BEGIN PROVIDED INFORMATION

(** * sajari-sdk-go: the request-building and response-decoding layer

    A shallow embedding of the marshalling code of the SDK (record.go, the
    filter, boost, aggregate, sort and tracking builders, search.go and the
    record-store client calls), followed by the properties the specification
    states about it.

    Conventions of the embedding:
    - a Go [string] is a [string] of bytes; a slice is a [list] (a nil slice
      is the empty list); a Go map is a [gmap];
    - a Go function returning [(T, error)] with exactly one of the two set
      returns a [result]; a run-time panic (nil dereference, index out of
      range) is the third outcome [Panic];
    - a client call that may return both a value and an error returns the
      pair [(T, option error)]; remote procedure calls are the nodes of a
      call tree ([rpc]), answered by a handler that stands for the service. *)

From Stdlib Require Import Ascii String.
From stdpp Require Import gmap strings list fin_maps pretty.

Set Warnings "-register-all".
Open Scope Z_scope.

(** ** Errors *)

(** Go's [error] values, as far as this package builds or inspects them.
    [ErrNoSuchRecord] is the package-level sentinel; [errorString] is what
    [errors.New] and [fmt.Errorf] build; [rpcError c desc] is the gRPC status
    error [grpc.Errorf(c, desc)]; [MultiError] is the package's [[]error],
    whose entries may be nil. *)
Inductive error : Type :=
| ErrNoSuchRecord
| errorString (s : string)
| rpcError (c : Z) (desc : string)
| MultiError (es : list (option error)).

(** Outcome of a marshalling function. *)
Inductive result (A : Type) : Type :=
| Ok (a : A)
| Err (e : error)
| Panic.
Arguments Ok {A} a.
Arguments Err {A} e.
Arguments Panic {A}.

#[global] Instance result_ret : MRet result := fun A a => Ok a.
#[global] Instance result_bind : MBind result := fun A B f m =>
  match m with
  | Ok a => f a
  | Err e => Err e
  | Panic => Panic
  end.

(** The loop
    [for _, x := range xs { y, err := f(x); if err != nil { return nil, err }; out = append(out, y) }]. *)
Definition collect {A B : Type} (f : A → result B) : list A → result (list B) :=
  fix go (xs : list A) : result (list B) :=
    match xs with
    | [] => Ok []
    | x :: xs' =>
        match f x with
        | Ok y => match go xs' with
                  | Ok ys => Ok (y :: ys)
                  | Err e => Err e
                  | Panic => Panic
                  end
        | Err e => Err e
        | Panic => Panic
        end
    end.

(** ** The parts of Go's standard library the package calls *)

Module codes.
(** google.golang.org/grpc/codes *)
Definition OK : Z := 0.
Definition NotFound : Z := 5.

Definition String (c : Z) : string :=
  match c with
  | 0 => "OK" | 1 => "Canceled" | 2 => "Unknown" | 3 => "InvalidArgument"
  | 4 => "DeadlineExceeded" | 5 => "NotFound" | 6 => "AlreadyExists"
  | 7 => "PermissionDenied" | 8 => "ResourceExhausted"
  | 9 => "FailedPrecondition" | 10 => "Aborted" | 11 => "OutOfRange"
  | 12 => "Unimplemented" | 13 => "Internal" | 14 => "Unavailable"
  | 15 => "DataLoss" | 16 => "Unauthenticated"
  | _ => "Code(" +:+ pretty c +:+ ")"
  end.
End codes.

Module strings.
(** Membership of a byte in an ASCII cutset. *)
Fixpoint contains_byte (cutset : string) (c : ascii) : bool :=
  match cutset with
  | EmptyString => false
  | String d rest => if decide (c = d) then true else contains_byte rest c
  end.

(** [strings.TrimRight(s, cutset)] for an ASCII cutset: the trailing bytes
    that belong to the cutset are removed. *)
Fixpoint TrimRight (s cutset : string) : string :=
  match s with
  | EmptyString => EmptyString
  | String c rest =>
      match TrimRight rest cutset with
      | EmptyString =>
          if contains_byte cutset c then EmptyString else String c EmptyString
      | t => String c t
      end
  end.

Fixpoint TrimLeft (s cutset : string) : string :=
  match s with
  | EmptyString => EmptyString
  | String c rest =>
      if contains_byte cutset c then TrimLeft rest cutset else s
  end.

(** The ASCII white space of [unicode.IsSpace]: tab, line feed, vertical
    tab, form feed, carriage return and space.  [TrimSpace] is only applied
    to strings over the bytes [ <>=!~^$], where this is all of Go's white
    space. *)
Definition space : string :=
  String (ascii_of_nat 9) (String (ascii_of_nat 10) (String (ascii_of_nat 11)
  (String (ascii_of_nat 12) (String (ascii_of_nat 13) " ")))).

Definition TrimSpace (s : string) : string :=
  TrimRight (TrimLeft s space) space.

(** The slice expression [s[n:]]. *)
Fixpoint from (n : nat) (s : string) : string :=
  match n, s with
  | O, _ => s
  | S n', String _ rest => from n' rest
  | S _, EmptyString => EmptyString
  end.

Definition HasPrefix (s p : string) : bool := String.prefix p s.

Definition TrimPrefix (s p : string) : string :=
  if HasPrefix s p then from (String.length p) s else s.
End strings.

(** Integer conversions [int32(x)] and [uint32(x)]: truncation to 32 bits. *)
Definition int32 (x : Z) : Z := (x + 2 ^ 31) `mod` 2 ^ 32 - 2 ^ 31.
Definition uint32 (x : Z) : Z := x `mod` 2 ^ 32.

(** A floating-point number.  The package never computes with floats: it
    copies them into wire messages or prints them with [%v].  The decimal
    rendering is produced by Go's [strconv]; a float is carried here as its
    IEEE bit pattern together with that rendering. *)
Record float : Type := mkFloat { float_bits : Z; float_v : string }.

(** [time.Time], as far as the package looks at it: [Unix()] and the
    nanosecond remainder. *)
Record Time : Type := mkTime { Unix : Z; Nanosecond : Z }.

(** ** Dynamically typed values ([interface{}]) *)

Inductive intKind : Type :=
| int | uint | int64 | uint64 | int32_t | uint32_t | int16 | uint16 | int8 | uint8.

Inductive floatKind : Type := float32 | float64.

(** The fourteen dynamic types of the first [case] of [pbSingleValue] and
    [pbValueFromInterface]. *)
Inductive scalar : Type :=
| IntV (k : intKind) (n : Z)
| FloatV (k : floatKind) (x : float)
| StringV (s : string)
| BoolV (b : bool).

(** A value held in an [interface{}]: nil, one of the scalars, a
    [time.Time], one of the three slice types the package knows, or a value
    of any other dynamic type, given by the type's name as [%T] prints it. *)
Inductive iface : Type :=
| Nil
| Scalar (s : scalar)
| TimeV (t : Time)
| Strings (vs : list string)
| Ints (xs : list Z)
| Int64s (xs : list Z)
| Other (ty : string).

Module fmt.
(** [fmt.Sprintf("%v", x)] on a scalar. *)
Definition v (x : scalar) : string :=
  match x with
  | IntV _ n => pretty n
  | FloatV _ f => float_v f
  | StringV s => s
  | BoolV b => if b then "true" else "false"
  end.

Definition intKind_T (k : intKind) : string :=
  match k with
  | int => "int" | uint => "uint" | int64 => "int64" | uint64 => "uint64"
  | int32_t => "int32" | uint32_t => "uint32" | int16 => "int16"
  | uint16 => "uint16" | int8 => "int8" | uint8 => "uint8"
  end.

(** [fmt.Sprintf("%T", x)]. *)
Definition T (x : iface) : string :=
  match x with
  | Nil => "<nil>"
  | Scalar (IntV k _) => intKind_T k
  | Scalar (FloatV float32 _) => "float32"
  | Scalar (FloatV float64 _) => "float64"
  | Scalar (StringV _) => "string"
  | Scalar (BoolV _) => "bool"
  | TimeV _ => "time.Time"
  | Strings _ => "[]string"
  | Ints _ => "[]int"
  | Int64s _ => "[]int64"
  | Other ty => ty
  end.
End fmt.

(** [Error()] of the errors above.  A gRPC status error prints as grpc-go
    does. *)
Fixpoint Error (e : error) : string :=
  match e with
  | ErrNoSuchRecord => "sajari: no such record"
  | errorString s => s
  | rpcError c desc => "rpc error: code = " +:+ codes.String c +:+ " desc = " +:+ desc
  | MultiError me =>
      let fix loop (me : list (option error)) (n : nat) (msg : string)
          : nat * string :=
        match me with
        | [] => (n, msg)
        | None :: rest => loop rest n msg
        | Some e :: rest =>
            loop rest (S n) (match n with O => Error e | _ => msg end)
        end in
      let '(n, msg) := loop me O "" in
      match n with
      | 0%nat => "(0 errors)"
      | 1%nat => msg
      | 2%nat => msg +:+ " (and 1 other error)"
      | _ => msg +:+ " (and " +:+ pretty n +:+ " other errors)"
      end
  end.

END PROVIDED INFORMATION

▶ [EXERCISE DIRECTIONS]
Only the lines above that hold "this" are wanted. Show every one of them.

▶ [WRITTEN ANSWER]
(** Go's [error] values, as far as this package builds or inspects them.
    to strings over the bytes [ <>=!~^$], where this is all of Go's white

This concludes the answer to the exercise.